Energy bills to rise by £500 a year from April
Despite falling gas prices, average cost will hit £3,000 and ‘there is unlikely to be a return to pre-crisis levels’
The average household energy bill is set to rise by £500 per year from April despite a fall in gas prices. Ofgem, the energy regulator, yesterday confirmed that the energy price cap would fall to £3,280 from April, a drop of £999, thanks to falling gas prices. However, bills will climb from £2,500 to £3,000, as households receive less government support. Campaigners are calling on No10 not to lessen its financial assistance, given that falling wholesale prices reduce the cost of doing so.
THE average household energy bill is set to rise by £500 per year from April, despite a stark fall in gas prices.
Ofgem, the energy regulator, yesterday confirmed the energy price cap would fall to £3,280 from April, a drop of £999, thanks to falling gas prices.
However, bills are set to climb from £2,500 per year to £3,000 per year as the Government lowers the amount of support it is offering households.
Campaigners are calling on the Government not to lessen its support to households, given that falling wholesale prices lessen the cost of doing so. Dame Clare Moriarty, chief executive of Citizens Advice, said it estimated that those unable to afford their bills “will double, from one in 10 to one in five”, unless the Government changed course.
The Government stepped in last October to subsidise household energy bills after months of soaring wholesale energy costs, worsened by Russia’s war on Ukraine. It is paying suppliers the difference between the price cap on energy bills, which reflects wholesale costs, and its energy price guarantee.
Ofgem has dropped its price cap on the amount energy suppliers are able to charge to £3,280 from April 1, down from £4,279 at present. The revision reflects a fall in wholesale prices.
Meanwhile, the Government is reducing the support for bill payers under its energy price guarantee.
Household bills will climb by £500 per year, while the amount the Government is paying to subsidise households will fall from £1,779 per year to £280.
The price cap is recalculated every three months and prices are set to change again in July. Analysts expect it to fall to £2,112, meaning household bills should fall and the Government will no longer be subsidising them.
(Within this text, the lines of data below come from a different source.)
(* ===== verification/HttpClient.v ===== *)
(** * lib/http_client.c: the HTTP client

    The thread's libcurl handle is the map of the options set on it, because the
    handle outlives a request and the code must reset it.  The answer of a server,
    the allocator and the failures of libcurl are arguments ([network]).  The
    buffer that collects the answer is kept byte by byte, and a write outside it
    is [None]. *)

From S2P Require Import Prelude JsonUtil JsonC ThreadState.
Import ThreadState.

Module HttpClient.

Definition HTTP_CLIENT_CHUNK_SIZE : nat := 4 * 1024.
Definition HTTP_INTERNAL : Z := 500.
Definition HTTP_SERVUNAVAIL : Z := 503.

(** [struct memory_struct] *)
Record memory_struct := Memory { memory : option (list char); size : Z; capacity : Z }.

(** ** The handle *)

Inductive optval := Long (z : Z) | Str (s : cstr) | Slist (l : list cstr) | Pointer (set : bool).

Abbreviation handle := (gmap string optval).

Definition curl_easy_reset (h : handle) : handle := ∅.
Jonathan Brearley, chief executive of Ofgem, said there were signs that the pressure on energy markets was “starting to ease” but warned a return to precrisis bills was unlikely.
He added: “If the reduction in wholesale prices we’re seeing continues, the signs are positive that the price cap will fall again in the summer, potentially bringing bills significantly lower.
“However, prices are unlikely to fall back to the level we saw before the energy crisis. Even with the extensive package of government support that is in place, this is a very tough time for many households across Britain.”
Ed Miliband, Labour’s shadow climate and net zero secretary, accused No10 of failing to implement a “proper windfall tax on oil and gas companies”.
The Government has raised the tax rate on North Sea oil and gas drillers from 40 per cent to 75 per cent, with generous investment allowances.
Mr Miliband said: “Rishi Sunak is too weak to stand up for the British people.”
The Government is exploring plans for a so-called social tariff to protect lower-income households from high energy costs.
Stronger tax receipts, lower energy prices and a brighter economic outlook will hand Jeremy Hunt a £56billion boost in next month’s Budget, according to a leading think tank.
The Institute for Fiscal Studies (IFS) said plunging wholesale gas costs and more “tax-rich” growth, particularly from workers and businesses paying more income and corporation tax, would help the UK to avoid a prolonged recession predicted just a few months ago.
The IFS pre-budget analysis showed public borrowing this financial year was on course to be £31 billion less than forecast by the Office for Budget Responsibility (OBR) in November, and some £25billion lower in 2023-24.
The findings are likely to renew calls for the Chancellor to cut taxes in the March 15 Budget to dampen the effect of a “double whammy” of higher corporation tax, which is set to rise by six percentage points to 25 per cent in April.
A spokesman for the Department for Energy Security and Net Zero said: “By the end of June, the energy price guarantee will have saved a typical household in Great Britain around £1,000 since it began in October.”